# DATA SECTION
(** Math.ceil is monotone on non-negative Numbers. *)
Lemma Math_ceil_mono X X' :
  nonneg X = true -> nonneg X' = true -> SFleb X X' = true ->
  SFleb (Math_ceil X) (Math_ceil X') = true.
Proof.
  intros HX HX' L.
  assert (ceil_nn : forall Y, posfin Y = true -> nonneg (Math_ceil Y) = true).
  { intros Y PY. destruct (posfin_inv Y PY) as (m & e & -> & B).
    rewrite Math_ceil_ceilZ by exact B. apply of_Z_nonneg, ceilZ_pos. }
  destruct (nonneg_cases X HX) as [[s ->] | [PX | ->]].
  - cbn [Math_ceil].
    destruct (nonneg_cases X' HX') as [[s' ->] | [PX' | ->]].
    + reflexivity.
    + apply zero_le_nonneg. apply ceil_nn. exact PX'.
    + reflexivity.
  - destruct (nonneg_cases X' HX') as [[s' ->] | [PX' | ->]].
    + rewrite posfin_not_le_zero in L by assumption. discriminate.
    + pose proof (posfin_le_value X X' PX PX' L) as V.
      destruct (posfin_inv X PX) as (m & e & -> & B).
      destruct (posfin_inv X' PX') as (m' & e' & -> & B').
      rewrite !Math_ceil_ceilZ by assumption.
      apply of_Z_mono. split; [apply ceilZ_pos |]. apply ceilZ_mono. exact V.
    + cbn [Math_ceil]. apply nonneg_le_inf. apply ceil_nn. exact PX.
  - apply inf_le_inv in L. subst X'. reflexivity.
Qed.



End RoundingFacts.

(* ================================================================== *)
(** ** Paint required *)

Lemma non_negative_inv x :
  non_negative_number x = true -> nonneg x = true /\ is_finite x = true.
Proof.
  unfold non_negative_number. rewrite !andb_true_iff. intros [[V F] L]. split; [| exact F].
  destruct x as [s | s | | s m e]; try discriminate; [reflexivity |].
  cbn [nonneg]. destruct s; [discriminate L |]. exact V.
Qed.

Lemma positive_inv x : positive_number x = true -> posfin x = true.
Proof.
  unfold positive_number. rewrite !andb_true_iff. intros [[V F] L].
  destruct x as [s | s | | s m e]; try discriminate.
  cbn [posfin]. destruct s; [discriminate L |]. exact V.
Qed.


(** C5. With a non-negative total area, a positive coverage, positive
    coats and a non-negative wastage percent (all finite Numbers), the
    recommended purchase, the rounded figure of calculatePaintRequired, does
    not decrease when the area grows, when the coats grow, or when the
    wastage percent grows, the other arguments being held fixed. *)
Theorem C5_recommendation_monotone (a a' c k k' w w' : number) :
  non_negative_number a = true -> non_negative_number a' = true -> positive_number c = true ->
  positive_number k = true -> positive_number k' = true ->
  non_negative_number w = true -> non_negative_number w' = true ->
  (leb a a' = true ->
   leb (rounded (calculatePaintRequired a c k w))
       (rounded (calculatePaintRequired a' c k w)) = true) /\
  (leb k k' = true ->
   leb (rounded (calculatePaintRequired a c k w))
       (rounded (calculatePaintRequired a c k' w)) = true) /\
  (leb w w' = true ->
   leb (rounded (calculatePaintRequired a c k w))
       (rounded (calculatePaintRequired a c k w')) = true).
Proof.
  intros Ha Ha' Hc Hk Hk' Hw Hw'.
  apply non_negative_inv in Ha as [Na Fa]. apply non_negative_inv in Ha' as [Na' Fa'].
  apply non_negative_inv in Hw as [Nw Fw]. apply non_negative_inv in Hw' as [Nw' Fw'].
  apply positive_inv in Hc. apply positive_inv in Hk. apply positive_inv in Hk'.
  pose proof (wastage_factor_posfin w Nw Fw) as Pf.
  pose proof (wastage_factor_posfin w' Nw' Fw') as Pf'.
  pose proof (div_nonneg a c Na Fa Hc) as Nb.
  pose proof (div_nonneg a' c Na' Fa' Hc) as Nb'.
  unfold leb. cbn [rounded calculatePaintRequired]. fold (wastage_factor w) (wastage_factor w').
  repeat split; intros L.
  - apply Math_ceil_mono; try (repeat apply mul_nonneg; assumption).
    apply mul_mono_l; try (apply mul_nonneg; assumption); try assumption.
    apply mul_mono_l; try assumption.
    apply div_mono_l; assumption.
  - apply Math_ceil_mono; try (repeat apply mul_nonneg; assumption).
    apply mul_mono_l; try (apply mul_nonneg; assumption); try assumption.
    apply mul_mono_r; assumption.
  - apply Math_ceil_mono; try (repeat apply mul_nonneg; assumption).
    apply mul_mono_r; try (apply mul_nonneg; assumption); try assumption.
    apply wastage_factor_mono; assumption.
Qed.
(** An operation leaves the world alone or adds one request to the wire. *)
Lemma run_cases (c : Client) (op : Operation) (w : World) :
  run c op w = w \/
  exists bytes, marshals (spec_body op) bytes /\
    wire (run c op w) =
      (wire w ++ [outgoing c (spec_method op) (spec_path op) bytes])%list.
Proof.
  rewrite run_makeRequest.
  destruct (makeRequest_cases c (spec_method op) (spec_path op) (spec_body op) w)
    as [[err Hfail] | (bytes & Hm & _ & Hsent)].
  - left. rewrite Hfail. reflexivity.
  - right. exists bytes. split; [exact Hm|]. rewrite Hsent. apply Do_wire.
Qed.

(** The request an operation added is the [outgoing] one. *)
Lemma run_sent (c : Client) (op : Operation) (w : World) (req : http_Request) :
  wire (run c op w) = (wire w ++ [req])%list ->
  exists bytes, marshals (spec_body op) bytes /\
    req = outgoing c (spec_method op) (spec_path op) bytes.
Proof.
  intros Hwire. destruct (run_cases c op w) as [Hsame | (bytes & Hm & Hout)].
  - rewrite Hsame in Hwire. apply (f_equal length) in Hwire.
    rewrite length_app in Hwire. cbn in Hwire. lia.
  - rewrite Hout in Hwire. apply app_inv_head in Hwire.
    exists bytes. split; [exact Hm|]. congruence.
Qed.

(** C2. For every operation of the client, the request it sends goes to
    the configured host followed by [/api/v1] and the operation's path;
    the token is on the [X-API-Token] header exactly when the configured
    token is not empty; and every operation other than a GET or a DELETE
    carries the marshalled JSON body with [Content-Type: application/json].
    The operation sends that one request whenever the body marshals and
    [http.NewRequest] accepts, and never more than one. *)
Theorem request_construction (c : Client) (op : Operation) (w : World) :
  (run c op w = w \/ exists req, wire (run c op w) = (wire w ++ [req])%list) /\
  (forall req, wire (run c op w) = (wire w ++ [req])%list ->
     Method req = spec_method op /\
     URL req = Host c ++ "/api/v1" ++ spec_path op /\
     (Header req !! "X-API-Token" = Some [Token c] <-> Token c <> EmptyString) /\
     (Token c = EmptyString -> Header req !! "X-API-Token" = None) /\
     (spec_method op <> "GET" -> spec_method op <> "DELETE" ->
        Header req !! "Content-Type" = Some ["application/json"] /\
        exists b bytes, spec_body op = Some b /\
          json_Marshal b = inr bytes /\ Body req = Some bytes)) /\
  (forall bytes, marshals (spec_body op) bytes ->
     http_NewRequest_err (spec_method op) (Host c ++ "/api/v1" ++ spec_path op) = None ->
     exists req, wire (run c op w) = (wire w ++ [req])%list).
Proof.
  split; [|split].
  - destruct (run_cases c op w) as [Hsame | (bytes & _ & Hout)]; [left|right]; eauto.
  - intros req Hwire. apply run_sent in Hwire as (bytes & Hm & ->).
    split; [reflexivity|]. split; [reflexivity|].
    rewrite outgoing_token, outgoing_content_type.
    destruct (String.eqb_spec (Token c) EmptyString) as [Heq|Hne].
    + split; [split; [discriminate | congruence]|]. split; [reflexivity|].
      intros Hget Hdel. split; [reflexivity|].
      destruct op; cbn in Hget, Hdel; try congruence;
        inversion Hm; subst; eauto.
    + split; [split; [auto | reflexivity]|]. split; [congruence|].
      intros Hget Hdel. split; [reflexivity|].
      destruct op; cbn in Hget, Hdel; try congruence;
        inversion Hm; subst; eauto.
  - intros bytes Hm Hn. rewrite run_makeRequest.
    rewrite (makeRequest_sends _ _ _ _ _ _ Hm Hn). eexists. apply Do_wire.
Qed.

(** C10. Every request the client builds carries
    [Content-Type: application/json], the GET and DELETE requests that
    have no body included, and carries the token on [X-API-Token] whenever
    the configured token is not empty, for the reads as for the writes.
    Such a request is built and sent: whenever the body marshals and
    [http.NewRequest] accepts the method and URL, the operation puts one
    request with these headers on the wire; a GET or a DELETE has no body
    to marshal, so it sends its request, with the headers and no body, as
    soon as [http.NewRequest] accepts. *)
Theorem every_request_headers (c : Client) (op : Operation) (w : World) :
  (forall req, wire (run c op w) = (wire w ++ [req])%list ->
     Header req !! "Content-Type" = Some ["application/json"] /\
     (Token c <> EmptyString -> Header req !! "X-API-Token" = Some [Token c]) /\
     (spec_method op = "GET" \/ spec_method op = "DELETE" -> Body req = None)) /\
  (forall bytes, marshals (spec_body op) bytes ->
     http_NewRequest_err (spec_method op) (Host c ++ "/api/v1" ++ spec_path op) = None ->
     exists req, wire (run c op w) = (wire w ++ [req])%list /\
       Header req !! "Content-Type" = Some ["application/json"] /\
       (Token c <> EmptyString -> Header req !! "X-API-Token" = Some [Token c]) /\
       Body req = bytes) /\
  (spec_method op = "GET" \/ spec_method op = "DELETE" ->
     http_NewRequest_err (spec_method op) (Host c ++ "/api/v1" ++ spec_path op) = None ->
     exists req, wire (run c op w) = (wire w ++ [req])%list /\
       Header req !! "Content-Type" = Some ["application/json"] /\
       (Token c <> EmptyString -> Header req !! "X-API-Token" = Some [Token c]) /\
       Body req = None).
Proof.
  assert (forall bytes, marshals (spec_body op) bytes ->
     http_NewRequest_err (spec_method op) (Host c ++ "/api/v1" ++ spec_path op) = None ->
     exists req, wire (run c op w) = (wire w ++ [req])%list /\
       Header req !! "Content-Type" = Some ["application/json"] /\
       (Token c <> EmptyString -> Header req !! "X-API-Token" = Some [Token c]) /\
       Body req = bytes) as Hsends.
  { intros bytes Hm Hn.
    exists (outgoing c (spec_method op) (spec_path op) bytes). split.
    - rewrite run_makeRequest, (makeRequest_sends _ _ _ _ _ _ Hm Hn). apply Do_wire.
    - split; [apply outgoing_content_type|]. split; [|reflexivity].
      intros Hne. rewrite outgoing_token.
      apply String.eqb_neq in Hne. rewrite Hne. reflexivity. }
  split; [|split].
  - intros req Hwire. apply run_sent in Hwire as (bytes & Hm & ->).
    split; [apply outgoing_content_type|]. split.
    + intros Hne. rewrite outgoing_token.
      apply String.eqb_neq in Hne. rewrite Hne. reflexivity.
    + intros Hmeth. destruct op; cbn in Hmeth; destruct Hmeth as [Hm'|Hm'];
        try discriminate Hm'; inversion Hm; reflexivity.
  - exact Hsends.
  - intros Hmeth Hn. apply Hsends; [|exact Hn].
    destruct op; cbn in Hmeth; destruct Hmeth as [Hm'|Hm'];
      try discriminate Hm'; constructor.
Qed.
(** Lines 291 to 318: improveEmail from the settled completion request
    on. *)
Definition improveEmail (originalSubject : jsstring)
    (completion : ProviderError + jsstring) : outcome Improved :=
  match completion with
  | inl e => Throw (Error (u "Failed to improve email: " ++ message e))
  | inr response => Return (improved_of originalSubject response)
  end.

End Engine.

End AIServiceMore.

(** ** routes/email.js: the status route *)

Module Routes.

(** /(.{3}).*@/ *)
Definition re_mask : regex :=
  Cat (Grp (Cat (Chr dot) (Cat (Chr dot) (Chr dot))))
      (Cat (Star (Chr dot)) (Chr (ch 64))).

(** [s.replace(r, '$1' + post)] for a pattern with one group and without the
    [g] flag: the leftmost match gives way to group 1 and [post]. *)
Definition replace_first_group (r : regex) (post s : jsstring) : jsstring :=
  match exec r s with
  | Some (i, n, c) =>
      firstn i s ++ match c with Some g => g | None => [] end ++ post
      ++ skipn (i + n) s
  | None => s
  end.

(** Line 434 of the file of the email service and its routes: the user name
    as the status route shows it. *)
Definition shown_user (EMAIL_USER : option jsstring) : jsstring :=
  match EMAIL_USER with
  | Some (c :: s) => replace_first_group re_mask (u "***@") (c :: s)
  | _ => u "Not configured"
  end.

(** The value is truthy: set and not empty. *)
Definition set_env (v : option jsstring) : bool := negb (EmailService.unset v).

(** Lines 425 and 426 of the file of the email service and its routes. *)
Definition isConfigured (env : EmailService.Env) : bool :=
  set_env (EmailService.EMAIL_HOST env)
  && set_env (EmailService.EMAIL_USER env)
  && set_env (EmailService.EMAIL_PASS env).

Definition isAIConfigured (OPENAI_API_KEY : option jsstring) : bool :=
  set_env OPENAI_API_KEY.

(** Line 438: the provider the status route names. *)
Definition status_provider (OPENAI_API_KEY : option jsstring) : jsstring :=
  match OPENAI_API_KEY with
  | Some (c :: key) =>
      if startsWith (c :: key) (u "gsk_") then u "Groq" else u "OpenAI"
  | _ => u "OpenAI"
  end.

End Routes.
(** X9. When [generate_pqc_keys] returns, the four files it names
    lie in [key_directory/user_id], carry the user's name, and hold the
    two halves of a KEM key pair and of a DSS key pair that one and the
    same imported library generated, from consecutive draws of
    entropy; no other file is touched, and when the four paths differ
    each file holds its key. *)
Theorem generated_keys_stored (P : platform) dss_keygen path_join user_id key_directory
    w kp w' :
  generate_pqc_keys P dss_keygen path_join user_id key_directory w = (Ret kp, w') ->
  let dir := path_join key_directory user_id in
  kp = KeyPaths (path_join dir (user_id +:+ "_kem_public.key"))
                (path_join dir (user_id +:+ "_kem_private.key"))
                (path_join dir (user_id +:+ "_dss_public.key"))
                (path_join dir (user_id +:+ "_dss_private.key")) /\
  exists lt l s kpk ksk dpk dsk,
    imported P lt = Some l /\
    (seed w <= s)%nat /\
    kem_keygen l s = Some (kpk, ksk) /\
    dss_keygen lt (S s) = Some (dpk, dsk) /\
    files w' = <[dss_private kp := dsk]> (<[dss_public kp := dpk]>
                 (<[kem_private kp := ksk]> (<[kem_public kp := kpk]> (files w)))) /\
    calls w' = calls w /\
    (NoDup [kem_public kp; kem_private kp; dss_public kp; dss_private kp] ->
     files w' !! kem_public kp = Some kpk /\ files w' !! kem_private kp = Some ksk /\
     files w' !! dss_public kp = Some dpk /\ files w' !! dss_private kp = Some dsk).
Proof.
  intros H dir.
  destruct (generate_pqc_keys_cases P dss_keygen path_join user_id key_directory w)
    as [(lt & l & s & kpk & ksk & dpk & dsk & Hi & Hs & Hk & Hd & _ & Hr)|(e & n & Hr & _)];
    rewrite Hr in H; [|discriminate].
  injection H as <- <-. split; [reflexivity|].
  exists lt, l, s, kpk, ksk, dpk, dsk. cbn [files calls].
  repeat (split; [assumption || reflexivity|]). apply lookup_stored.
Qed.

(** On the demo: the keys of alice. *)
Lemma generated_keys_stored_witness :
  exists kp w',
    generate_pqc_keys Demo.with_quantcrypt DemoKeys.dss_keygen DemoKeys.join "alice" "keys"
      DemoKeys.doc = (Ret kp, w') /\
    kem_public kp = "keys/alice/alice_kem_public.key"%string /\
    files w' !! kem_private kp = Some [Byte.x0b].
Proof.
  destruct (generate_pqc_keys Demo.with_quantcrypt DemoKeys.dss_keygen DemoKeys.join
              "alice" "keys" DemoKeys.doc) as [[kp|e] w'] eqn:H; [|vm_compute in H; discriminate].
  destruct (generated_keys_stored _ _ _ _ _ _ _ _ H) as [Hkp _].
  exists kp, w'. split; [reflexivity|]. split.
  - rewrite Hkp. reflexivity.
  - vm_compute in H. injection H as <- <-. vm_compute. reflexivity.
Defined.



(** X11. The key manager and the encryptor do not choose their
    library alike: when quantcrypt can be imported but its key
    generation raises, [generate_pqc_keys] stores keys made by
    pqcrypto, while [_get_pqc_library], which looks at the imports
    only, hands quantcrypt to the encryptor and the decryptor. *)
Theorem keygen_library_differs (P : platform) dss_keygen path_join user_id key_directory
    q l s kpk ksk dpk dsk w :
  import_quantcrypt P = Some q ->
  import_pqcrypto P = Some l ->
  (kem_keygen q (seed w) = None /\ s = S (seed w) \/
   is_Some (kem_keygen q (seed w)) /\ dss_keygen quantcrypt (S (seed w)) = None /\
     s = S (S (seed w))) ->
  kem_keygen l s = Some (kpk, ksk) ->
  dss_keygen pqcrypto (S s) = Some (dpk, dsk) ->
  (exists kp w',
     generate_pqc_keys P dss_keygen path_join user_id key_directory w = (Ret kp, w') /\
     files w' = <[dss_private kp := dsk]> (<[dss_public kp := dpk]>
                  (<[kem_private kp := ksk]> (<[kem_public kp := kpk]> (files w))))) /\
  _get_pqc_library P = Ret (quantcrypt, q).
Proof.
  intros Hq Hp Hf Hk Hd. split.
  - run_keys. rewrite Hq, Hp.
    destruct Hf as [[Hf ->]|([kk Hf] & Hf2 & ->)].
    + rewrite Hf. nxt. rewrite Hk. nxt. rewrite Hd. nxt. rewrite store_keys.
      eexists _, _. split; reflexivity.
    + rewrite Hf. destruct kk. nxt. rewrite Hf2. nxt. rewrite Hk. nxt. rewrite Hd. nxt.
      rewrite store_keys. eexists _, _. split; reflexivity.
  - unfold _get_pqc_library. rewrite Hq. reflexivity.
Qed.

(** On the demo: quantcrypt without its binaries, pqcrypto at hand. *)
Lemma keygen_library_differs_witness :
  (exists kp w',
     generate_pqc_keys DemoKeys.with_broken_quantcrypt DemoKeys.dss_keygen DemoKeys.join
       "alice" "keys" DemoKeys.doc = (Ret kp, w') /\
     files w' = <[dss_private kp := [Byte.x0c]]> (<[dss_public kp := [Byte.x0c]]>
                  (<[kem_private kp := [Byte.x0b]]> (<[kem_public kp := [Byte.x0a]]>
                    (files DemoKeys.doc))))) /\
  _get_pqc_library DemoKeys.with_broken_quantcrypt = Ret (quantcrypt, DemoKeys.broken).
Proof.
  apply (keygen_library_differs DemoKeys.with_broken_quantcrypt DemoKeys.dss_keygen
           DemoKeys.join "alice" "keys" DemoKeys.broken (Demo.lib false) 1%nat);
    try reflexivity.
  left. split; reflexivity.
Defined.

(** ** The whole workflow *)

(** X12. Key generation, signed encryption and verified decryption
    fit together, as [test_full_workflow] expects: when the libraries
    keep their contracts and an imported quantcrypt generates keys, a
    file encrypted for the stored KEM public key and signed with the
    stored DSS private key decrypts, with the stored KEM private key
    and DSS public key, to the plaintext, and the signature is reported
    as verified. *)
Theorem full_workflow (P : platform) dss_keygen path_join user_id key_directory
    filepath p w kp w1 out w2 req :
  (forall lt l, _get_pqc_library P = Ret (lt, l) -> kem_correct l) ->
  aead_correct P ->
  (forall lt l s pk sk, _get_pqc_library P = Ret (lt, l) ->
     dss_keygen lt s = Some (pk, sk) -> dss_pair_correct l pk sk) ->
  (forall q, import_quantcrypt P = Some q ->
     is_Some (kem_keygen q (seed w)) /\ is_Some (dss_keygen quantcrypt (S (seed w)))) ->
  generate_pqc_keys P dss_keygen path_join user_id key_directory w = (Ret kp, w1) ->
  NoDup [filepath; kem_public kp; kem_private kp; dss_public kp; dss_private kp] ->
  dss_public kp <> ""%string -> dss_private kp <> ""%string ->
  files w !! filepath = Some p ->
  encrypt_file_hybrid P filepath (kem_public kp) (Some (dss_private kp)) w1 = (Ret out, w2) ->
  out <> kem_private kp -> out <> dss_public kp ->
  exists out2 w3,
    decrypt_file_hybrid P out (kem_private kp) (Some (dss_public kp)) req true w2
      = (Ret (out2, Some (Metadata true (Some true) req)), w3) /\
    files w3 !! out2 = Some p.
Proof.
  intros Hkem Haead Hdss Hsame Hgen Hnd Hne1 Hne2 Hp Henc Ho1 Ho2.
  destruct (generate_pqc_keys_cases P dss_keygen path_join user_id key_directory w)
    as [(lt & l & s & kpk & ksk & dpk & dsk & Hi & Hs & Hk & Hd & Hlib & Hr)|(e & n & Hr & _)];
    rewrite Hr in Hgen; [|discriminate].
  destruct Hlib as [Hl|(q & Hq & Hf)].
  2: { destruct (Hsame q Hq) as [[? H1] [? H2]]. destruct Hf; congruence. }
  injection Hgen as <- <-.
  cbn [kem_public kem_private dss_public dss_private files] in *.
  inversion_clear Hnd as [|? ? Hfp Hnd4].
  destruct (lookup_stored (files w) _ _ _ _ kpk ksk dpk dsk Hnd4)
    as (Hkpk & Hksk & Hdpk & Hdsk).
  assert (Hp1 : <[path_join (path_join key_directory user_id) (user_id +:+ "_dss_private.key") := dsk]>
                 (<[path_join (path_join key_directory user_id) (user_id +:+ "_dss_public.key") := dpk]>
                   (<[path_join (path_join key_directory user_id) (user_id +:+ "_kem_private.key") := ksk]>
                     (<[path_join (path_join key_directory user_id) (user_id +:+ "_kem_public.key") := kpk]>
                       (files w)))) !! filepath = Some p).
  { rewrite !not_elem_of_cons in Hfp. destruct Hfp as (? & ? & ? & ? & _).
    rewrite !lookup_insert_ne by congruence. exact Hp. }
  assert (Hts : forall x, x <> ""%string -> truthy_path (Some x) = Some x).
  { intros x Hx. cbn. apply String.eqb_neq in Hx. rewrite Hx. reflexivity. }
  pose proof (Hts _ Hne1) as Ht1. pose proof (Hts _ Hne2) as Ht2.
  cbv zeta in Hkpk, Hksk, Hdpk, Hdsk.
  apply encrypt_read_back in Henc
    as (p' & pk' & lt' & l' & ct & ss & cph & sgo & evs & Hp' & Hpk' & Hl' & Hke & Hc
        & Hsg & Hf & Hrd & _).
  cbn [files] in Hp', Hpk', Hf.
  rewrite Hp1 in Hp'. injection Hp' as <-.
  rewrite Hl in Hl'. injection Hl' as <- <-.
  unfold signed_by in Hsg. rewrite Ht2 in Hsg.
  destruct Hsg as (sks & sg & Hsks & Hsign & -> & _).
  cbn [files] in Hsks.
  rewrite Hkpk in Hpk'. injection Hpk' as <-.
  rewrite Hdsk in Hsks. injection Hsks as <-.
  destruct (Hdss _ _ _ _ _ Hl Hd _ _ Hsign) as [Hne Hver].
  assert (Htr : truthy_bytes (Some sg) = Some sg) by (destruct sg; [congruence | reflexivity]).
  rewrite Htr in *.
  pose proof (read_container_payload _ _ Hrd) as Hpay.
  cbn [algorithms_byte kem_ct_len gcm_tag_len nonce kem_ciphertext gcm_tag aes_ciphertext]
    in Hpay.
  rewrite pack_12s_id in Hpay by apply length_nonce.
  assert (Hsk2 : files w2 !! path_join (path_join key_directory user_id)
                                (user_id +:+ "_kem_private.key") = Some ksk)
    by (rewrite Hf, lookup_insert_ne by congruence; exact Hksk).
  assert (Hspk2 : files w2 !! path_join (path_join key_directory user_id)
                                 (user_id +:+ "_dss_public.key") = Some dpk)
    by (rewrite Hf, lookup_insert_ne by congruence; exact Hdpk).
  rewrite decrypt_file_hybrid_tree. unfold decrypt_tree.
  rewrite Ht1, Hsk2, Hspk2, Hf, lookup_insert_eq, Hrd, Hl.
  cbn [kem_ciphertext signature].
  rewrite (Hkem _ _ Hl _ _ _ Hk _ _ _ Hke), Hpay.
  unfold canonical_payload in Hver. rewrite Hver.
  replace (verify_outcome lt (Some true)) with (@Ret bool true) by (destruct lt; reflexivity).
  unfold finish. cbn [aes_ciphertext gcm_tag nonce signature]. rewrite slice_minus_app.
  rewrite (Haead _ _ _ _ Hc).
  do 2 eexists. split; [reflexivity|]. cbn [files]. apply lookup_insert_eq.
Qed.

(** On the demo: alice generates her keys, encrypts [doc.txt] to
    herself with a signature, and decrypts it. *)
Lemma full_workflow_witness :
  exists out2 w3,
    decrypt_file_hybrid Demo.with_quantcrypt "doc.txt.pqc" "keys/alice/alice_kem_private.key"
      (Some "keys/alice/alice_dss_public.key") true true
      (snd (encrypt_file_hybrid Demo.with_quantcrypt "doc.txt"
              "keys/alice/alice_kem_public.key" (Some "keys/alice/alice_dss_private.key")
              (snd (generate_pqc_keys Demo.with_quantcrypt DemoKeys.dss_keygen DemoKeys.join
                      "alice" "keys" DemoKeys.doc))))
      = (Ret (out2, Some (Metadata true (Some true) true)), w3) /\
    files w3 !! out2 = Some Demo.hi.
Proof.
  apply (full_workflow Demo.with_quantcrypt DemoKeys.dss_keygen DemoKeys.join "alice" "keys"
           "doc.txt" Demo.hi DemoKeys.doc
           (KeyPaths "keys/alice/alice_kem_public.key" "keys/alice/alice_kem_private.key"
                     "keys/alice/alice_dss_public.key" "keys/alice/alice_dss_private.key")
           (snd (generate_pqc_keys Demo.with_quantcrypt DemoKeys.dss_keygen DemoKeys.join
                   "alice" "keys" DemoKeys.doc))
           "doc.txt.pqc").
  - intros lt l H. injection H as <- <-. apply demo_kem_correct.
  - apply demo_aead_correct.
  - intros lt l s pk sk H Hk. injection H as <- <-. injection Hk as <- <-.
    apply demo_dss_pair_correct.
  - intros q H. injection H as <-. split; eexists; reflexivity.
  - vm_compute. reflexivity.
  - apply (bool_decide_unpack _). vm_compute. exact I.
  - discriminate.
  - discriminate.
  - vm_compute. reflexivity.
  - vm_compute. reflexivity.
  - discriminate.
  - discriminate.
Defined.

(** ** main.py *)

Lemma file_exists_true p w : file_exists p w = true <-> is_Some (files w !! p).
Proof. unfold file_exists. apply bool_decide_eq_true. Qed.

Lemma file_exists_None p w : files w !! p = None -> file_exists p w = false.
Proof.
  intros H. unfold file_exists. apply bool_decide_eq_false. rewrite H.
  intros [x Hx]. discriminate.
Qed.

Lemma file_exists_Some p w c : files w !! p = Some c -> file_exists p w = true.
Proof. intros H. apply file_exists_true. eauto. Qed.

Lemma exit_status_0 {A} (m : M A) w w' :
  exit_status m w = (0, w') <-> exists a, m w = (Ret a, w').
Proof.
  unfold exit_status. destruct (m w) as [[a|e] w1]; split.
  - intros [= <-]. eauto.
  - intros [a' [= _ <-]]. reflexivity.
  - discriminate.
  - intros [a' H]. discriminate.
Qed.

# DIRECTIONS FOR THIS TASK
Please go through the data and copy each line containing the word "Hgen".

# RESPONSE AREA
  intros Hkem Haead Hdss Hsame Hgen Hnd Hne1 Hne2 Hp Henc Ho1 Ho2.
    rewrite Hr in Hgen; [|discriminate].
  injection Hgen as <- <-.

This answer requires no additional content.